CPO 999 227-2 [62:00]
Ensemble 13 from Baden-Baden has been specialising in contemporary music since 1973, and this is a re-release its 1993 recording of Thirteen, probably Cage’s last completed work, and composed for Ensemble 13. While Cage’s collection of late number compositions often has some freedom in terms of instrumentation, Thirteen was specifically written for four woodwind instrumentalists, three brass instrumentalists, two percussionists, and four string players. The work has no score as such, being is notated in individual voices with “flexible time brackets, within which the tones are to be played.” Despite this open character, Thirteen has its own distinctive identity, with sustained notes creating chance harmonies and fields of sound that are penetrated by staccato interjections and brief dynamic contrasts. The programming of two versions of this same piece on a single disc shows how this composing/performance technique creates contrasts and retains a degree of integrity.
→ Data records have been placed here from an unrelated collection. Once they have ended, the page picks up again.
Lemma mvcc_xmax_run tup snapshot s :
  oracle_ok s → unhinted tup → bracketed snapshot (t_xmax tup) →
  ∀ tup1, xmax_bits_same tup tup1 →
  ∃ tup2 s', mvcc_xmax (t_xmax tup) tup1 snapshot s =
               (Ret (negb (deleted_for (xid_status s) (IsCurrent s) tup snapshot), tup2), s') ∧
             oracle_ok s' ∧ same_answers s s'.
Proof.
  intros Hok Hun Hbr tup1 (Hx & Hcid & Hbits). unfold mvcc_xmax, deleted_for, sees.
  destruct (TransactionIdIsValid (t_xmax tup)) eqn:Ev; cbn [negb andb].
  2: { eexists _, s. split_and!; [done|done|apply same_answers_refl]. }
  rewrite !locked_bit, (Hbits 7) by lia.
  destruct (Z.testbit (t_infomask tup) 7) eqn:El; cbn [negb andb].
  { eexists _, s. split_and!; [done|done|apply same_answers_refl]. }
  rewrite xmax_status_bits. unfold xmax_status_of. rewrite !Hbits, !Hun by lia.
  rewrite (bind_ret_run (gets _) _ s _ s eq_refl).
  destruct (IsCurrent s (t_xmax tup)) eqn:Ec.
  { eexists _, s. split_and!; [|done|apply same_answers_refl]. unfold HeapTupleHeaderGetCid. rewrite Hcid.
    by rewrite <- Z.ltb_antisym. }
  destruct (did_commit_law s (t_xmax tup) Hok) as (s' & Hr & Hok' & Hsame).
  destruct (XidLtXmin snapshot (t_xmax tup)) eqn:Elt.
  { destruct (Hbr Elt) as [-> ->]. rewrite (bind_ret_run _ _ _ _ _ Hr), !andb_true_r.
    destruct (bool_decide _); by eexists _, s'. }
  destruct (XidGeXmax snapshot (t_xmax tup)) eqn:Eg.
  { rewrite andb_false_r. eexists _, s. split_and!; [done|done|apply same_answers_refl]. }
  destruct (XidInSnapshot snapshot (t_xmax tup)) eqn:Ei;
    rewrite (bind_ret_run _ _ _ _ _ Hr), ?andb_false_r, ?andb_true_r;
    destruct (bool_decide _); by eexists _, s'.
Qed.
(** ** Operations *)

Definition PageInit (page_size special_size : Z) : Page :=
  mkPage 0 0 0 kPageHeaderSize (u16 (page_size - special_size)) (u16 (page_size - special_size))
         kPageSizeVersion 0 (λ _, zero_id) (λ _, 0).

(** [item]: the [size] bytes to store. *)
Definition PageAddItem (item : list Z) (offset_number : Z) (p : Page) : Z * Page :=
  let size := Z.of_nat (length item) in
  let lower := pd_lower p in
  let upper := pd_upper p in
  let line_off := if offset_number =? kInvalidOffsetNumber
                  then u16 (PageGetMaxOffsetNumber p + 1) else offset_number in
  let item_id_index := line_off - 1 in
  let new_lower := kPageHeaderSize + (item_id_index + 1) * kItemIdSize in
  let aligned_size := MaxAlignUp size in
  if (upper <? lower + aligned_size) || (upper - aligned_size <? new_lower)
  then (kInvalidOffsetNumber, p)
  else
    let item_offset := upper - aligned_size in
    let bytes' := if 0 <? size then memcpy_in item_offset item (bytes p) else bytes p in
    (line_off,
     with_upper (u16 item_offset)
       (with_lower (u16 new_lower)
          (with_linp (set_linp line_off (mkItemId (u15 item_offset) kLPNormal (u15 size)) (linp p))
             (with_bytes bytes' p)))).

Definition PageGetHeapFreeSpace (p : Page) : Z :=
  Z.max 0 (Z.land (pd_upper p - pd_lower p - kItemIdSize) (Z.lnot (kItemIdSize - 1))).
Definition PageGetFreeSpace (p : Page) : Z :=
  Z.max 0 (MaxAlignDown (pd_upper p - pd_lower p - kItemIdSize)).
Definition PageGetExactFreeSpace (p : Page) : Z := pd_upper p - pd_lower p.
Definition PageGetFreeSpaceForMultipleTuples (p : Page) (n : Z) : Z :=
  Z.max 0 (MaxAlignDown (pd_upper p - pd_lower p - n * kItemIdSize)).

(** The offset numbers [1 .. nline]. *)
Definition offsets (nline : Z) : list Z := seqZ 1 nline.

(** [std::sort] by descending position; positions of non-empty tuples are
    distinct, so the order of equal ones does not matter. *)
Fixpoint insert_desc (key : Z → Z) (n : Z) (l : list Z) : list Z :=
  match l with
  | [] => [n]
  | m :: l' => if key m <? key n then n :: l else m :: insert_desc key n l'
  end.
Definition sort_desc (key : Z → Z) (l : list Z) : list Z := foldr (insert_desc key) [] l.

(** One round of the compaction loop: the page and [new_upper]. *)
Definition move_to (acc : Page * Z) (n : Z) : Page * Z :=
  let '(p, new_upper) := acc in
  let lp := PageGetItemId p n in
  let new_upper' := u16 (new_upper - MaxAlignUp (li_len lp)) in
  (with_linp (set_linp n (mkItemId (u15 new_upper') (li_flags lp) (li_len lp)) (linp p))
     (with_bytes (memmove new_upper' (li_off lp) (li_len lp) (bytes p)) p), new_upper').

Definition compactify_tuples (p : Page) : Page :=
  let nline := PageGetMaxOffsetNumber p in
  let items := base.filter (λ i, ItemIdIsNormal (PageGetItemId p i) = true) (offsets nline) in
  match items with
  | [] => with_upper (pd_special p) p
  | _ =>
      let sorted := sort_desc (λ i, li_off (PageGetItemId p i)) items in
      let '(p', new_upper) := foldl move_to (p, pd_special p) sorted in
      with_upper new_upper p'
  end.

(** [while (nline > 0 && slot nline is unused) --nline], from [nline] down. *)
Fixpoint trim (p : Page) (n : nat) : Z :=
  match n with
  | O => 0
  | S n' => if li_flags (PageGetItemId p (Z.of_nat n)) =? kLPUnused then trim p n' else Z.of_nat n
  end.
Definition trim_lower (nline : Z) (p : Page) : Page :=
  with_lower (u16 (kPageHeaderSize + trim p (Z.to_nat nline) * kItemIdSize)) p.

Definition clear_id (n : Z) (p : Page) : Page := with_linp (set_linp n zero_id (linp p)) p.

(** Moving the tuples of [to_move] up by [diff], one after the other. *)
Definition shift_up (diff : Z) (p : Page) (n : Z) : Page :=
  let lp := PageGetItemId p n in
  with_linp (set_linp n (mkItemId (u15 (u16 (li_off lp + diff))) (li_flags lp) (li_len lp)) (linp p))
    (with_bytes (memmove (li_off lp + diff) (li_off lp) (li_len lp) (bytes p)) p).

Definition close_gap (diff : Z) (to_move : list Z) (p : Page) : Page :=
  foldl (shift_up diff) p (sort_desc (λ i, li_off (PageGetItemId p i)) to_move).

Definition PageIndexTupleDelete (offset : Z) : M Page unit := λ p,
  let nline := PageGetMaxOffsetNumber p in
  if (offset <? 1) || (nline <? offset) then ereport "PageIndexTupleDelete: invalid offset" p
  else
    let lp := PageGetItemId p offset in
    if negb (ItemIdIsNormal lp) then ereport "PageIndexTupleDelete: line pointer is not normal" p
    else
      let deleted_off := li_off lp in
      let deleted_aligned := MaxAlignUp (li_len lp) in
      let p1 := clear_id offset p in
      let p2 := if offset =? nline then trim_lower nline p1 else p1 in
      if deleted_aligned =? 0 then (Ret tt, p2)
      else
        let to_move := base.filter (λ i, ItemIdIsNormal (PageGetItemId p2 i) &&
                                         (li_off (PageGetItemId p2 i) <? deleted_off) = true)
                                   (offsets (PageGetMaxOffsetNumber p2)) in
        (Ret tt, with_upper (u16 (pd_upper p2 + deleted_aligned)) (close_gap deleted_aligned to_move p2)).

Definition PageIndexMultiDelete (itemids : list Z) (p : Page) : Page :=
  let nline := PageGetMaxOffsetNumber p in
  let p1 := foldl (λ p off, if (off <? 1) || (nline <? off) then p else clear_id off p) p itemids in
  let p2 := compactify_tuples (trim_lower nline p1) in
  with_flags (u16 (Z.lor (pd_flags p2) kPageHasFreeLines)) p2.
Manfred Reichert’s booklet notes for this release are very informative, but it is in reference Cage’s own remarks on his later works that we get to the heart of this music: “In a 1990 interview Cage stated that he was finally writing beautiful music of an increasingly harmonic quality. Cage, who had named ‘the elimination of harmony’ as his ‘greatest contribution to composition’, attained to a quiet and almost fragile harmony at the end of his life… Cage termed it ‘illegal’ or ‘anarchic harmony’. Tones like sound strands, long, drawn-out and seemingly immobile, always finding their way to chance, yet complex constellations of sound and patterns. Diaphanous fabrics spun by the musicians from the sparing givens.” This, aside from inviting some final editing by a native English speaker, sums up Thirteen very neatly indeed.
The last time I came across John Cage’s Thirteen on a recording was with the Barton Workshop (review). This version has a more chamber-music feel, which is the result of more distinctively defined instrumental ‘characters’ and generally rougher edges. Ensemble 13 has a more homogenous blend in its sonorities, and more refined intonation. As this work’s dedicatees and performed in the wake of its composers recent passing, there is a unique atmosphere to this recording that makes it a must-have for all Cage fans. If you are a Cage newbie then the Sonatas and Interludes for prepared piano might be an easier place to start, but if you appreciate ambient timelessness and final artistic monuments then Thirteen is by no means hard to appreciate.